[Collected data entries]
Lemma control_slots_no_set node values controlValues slots st :
  sl_executed st = None ->
  foldl (control_slot random Before node values controlValues) st slots
  = foldl (control_slot random After node values controlValues) st slots.
Proof.
  revert st. induction slots as [|slot slots IH]; intros st Hnone; [done|].
  simpl. rewrite control_slot_no_set by done. apply IH.
  by rewrite <- (control_slots_after random node values controlValues [slot] st)
    in Hnone.
Qed.

Lemma control_node_no_set nodes st index ref :
  es_executed st = None ->
  control_node random nodeSchemas Before nodes st index ref
  = control_node random nodeSchemas After nodes st index ref.
Proof.
  intros Hnone. unfold control_node.
  destruct (heap_nodes (es_heap st) !! ref) as [node|]; [|done].
  destruct (node_type_of node) as [type|]; [|done].
  destruct (nodeSchemas !! type) as [schema|]; [|done].
  by rewrite control_slots_no_set.
Qed.

Lemma forEach_no_set nodes rest st index :
  es_executed st = None ->
  forEach (control_node random nodeSchemas Before nodes) st index rest
  = forEach (control_node random nodeSchemas After nodes) st index rest.
Proof.
  revert st index. induction rest as [|ref rest IH]; intros st index Hnone;
    [done|].
  simpl. rewrite control_node_no_set by done. apply IH.
  by rewrite control_node_after.
Qed.

(** X25: Without a set of executed controls, [before] mode has no first
    run to skip: the call does exactly what it does in [after] mode. *)
Theorem before_mode_without_set_is_after_mode (h : Heap) (cursor nodes : nat) :
  applyControlAfterGenerate random nodeSchemas Before h cursor nodes None
  = applyControlAfterGenerate random nodeSchemas After h cursor nodes None.
Proof.
  unfold applyControlAfterGenerate. by rewrite forEach_no_set.
Qed.

Lemma mutate_slot_set node values controlValues slot w e c :
  mutate_slot random node values controlValues (mkSlotLoop w e c) slot
  = let l := mutate_slot random node values controlValues
               (mkSlotLoop w None c) slot in
    mkSlotLoop (nextWidgetValues l) e (sl_cursor l).
Proof.
  unfold mutate_slot. simpl.
  destruct (getWidgetSpec slot) as [spec|]; [|done].
  destruct (negb (isSupportedControlWidget spec)); [done|].
  destruct (match widget_kind spec with
            | KNumber => _ | KSelect => _ | _ => _ end) as [nextValue cursor].
  destruct nextValue as [value|]; [|done].
  by destruct (negb (object_is value (values !! slot_name slot))).
Qed.

Lemma control_slot_set node values controlValues slot w e c :
  control_slot random After node values controlValues (mkSlotLoop w e c) slot
  = let l := control_slot random After node values controlValues
               (mkSlotLoop w None c) slot in
    mkSlotLoop (nextWidgetValues l) e (sl_cursor l).
Proof.
  unfold control_slot. simpl.
  destruct (negb (isControlAfterGenerateEnabled slot)); [done|].
  apply mutate_slot_set.
Qed.

Lemma control_slots_set node values controlValues slots w e c :
  foldl (control_slot random After node values controlValues)
    (mkSlotLoop w e c) slots
  = let l := foldl (control_slot random After node values controlValues)
               (mkSlotLoop w None c) slots in
    mkSlotLoop (nextWidgetValues l) e (sl_cursor l).
Proof.
  revert w c. induction slots as [|slot slots IH]; intros w c; [done|].
  cbn [foldl]. rewrite (control_slot_set _ _ _ _ w e c). cbv zeta.
  destruct (control_slot random After node values controlValues
              (mkSlotLoop w None c) slot) as [w' e' c'] eqn:Hrun.
  assert (e' = None) as ->.
  { pose proof (control_slots_after random node values controlValues [slot]
                  (mkSlotLoop w None c)) as Hsame.
    simpl in Hsame. by rewrite Hrun in Hsame. }
  apply IH.
Qed.

Lemma control_node_set nodes index ref heap array e c :
  control_node random nodeSchemas After nodes (mkEngineState heap array e c)
    index ref
  = let st := control_node random nodeSchemas After nodes
                (mkEngineState heap array None c) index ref in
    mkEngineState (es_heap st) (nextNodes st) e (es_cursor st).
Proof.
  unfold control_node. simpl.
  destruct (heap_nodes heap !! ref) as [node|]; [|done].
  destruct (node_type_of node) as [type|]; [|done].
  destruct (nodeSchemas !! type) as [schema|]; [|done].
  rewrite control_slots_set. simpl.
  destruct (nextWidgetValues _) as [values'|]; [|done].
  by destruct array.
Qed.

Lemma forEach_set nodes rest index heap array e c :
  forEach (control_node random nodeSchemas After nodes)
    (mkEngineState heap array e c) index rest
  = let st := forEach (control_node random nodeSchemas After nodes)
                (mkEngineState heap array None c) index rest in
    mkEngineState (es_heap st) (nextNodes st) e (es_cursor st).
Proof.
  revert index heap array c.
  induction rest as [|ref rest IH]; intros index heap array c; [done|].
  cbn [forEach]. rewrite (control_node_set _ _ _ heap array e c). cbv zeta.
  destruct (control_node random nodeSchemas After nodes
              (mkEngineState heap array None c) index ref)
    as [heap' array' e' c'] eqn:Hrun.
  assert (e' = None) as ->.
  { pose proof (control_node_after random nodeSchemas nodes
                  (mkEngineState heap array None c) index ref) as Hsame.
    by rewrite Hrun in Hsame. }
  apply IH.
Qed.

(** X26: In [after] mode the set of executed controls plays no part: the
    call returns it as it was, and the nodes, the mutation flag, the store
    and the draws made are those of the call without a set. *)
Theorem after_mode_ignores_the_set (h : Heap) (cursor nodes : nat)
    (executed : option (gset string)) :
  applyControlAfterGenerate random nodeSchemas After h cursor nodes executed
  = let r := applyControlAfterGenerate random nodeSchemas After h cursor nodes
               None in
    mkApplyResult (res_nodes r) (didMutate r) (res_heap r) executed
      (res_cursor r).
Proof.
  unfold applyControlAfterGenerate. by rewrite forEach_set.
Qed.

End EngineExtras.

(** X24, witness: with both seeds under [fixed] the example's array comes
    back as it is. *)
Lemma fixed_fields_are_never_modified_witness :
  let heap :=
    mkHeap {[ 0%nat := sampler_node "n0" 5 "fixed";
              1%nat := sampler_node "n1" 7 "fixed" ]}
      {[ 2%nat := [0%nat; 1%nat] ]} 3 in
  let r := applyControlAfterGenerate (H := sample_host None) (fun _ => 0%Q)
             sampler_schemas After heap 0 2 None in
  didMutate r = false /\ res_nodes r = 2%nat /\ res_heap r = heap
  /\ res_cursor r = 0%nat.
Proof.
  intros heap.
  apply (fixed_fields_are_never_modified (H := sample_host None) (fun _ => 0%Q)
           sampler_schemas After heap 0 2 None).
  apply (bool_decide_unpack _). by vm_compute.
Defined.

(** ** Control-field engine: which fields a call may change *)

Section DefaultsExtras.
Context `{Host}.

Try it
Print the lines above from the one with "mkApplyResult (res_nodes r)" through the one with "2%nat := [0%nat;", both included, exactly as written and nothing more.

Answer section
    mkApplyResult (res_nodes r) (didMutate r) (res_heap r) executed
      (res_cursor r).
Proof.
  unfold applyControlAfterGenerate. by rewrite forEach_set.
Qed.

End EngineExtras.

(** X24, witness: with both seeds under [fixed] the example's array comes
    back as it is. *)
Lemma fixed_fields_are_never_modified_witness :
  let heap :=
    mkHeap {[ 0%nat := sampler_node "n0" 5 "fixed";
              1%nat := sampler_node "n1" 7 "fixed" ]}
      {[ 2%nat := [0%nat; 1%nat] ]} 3 in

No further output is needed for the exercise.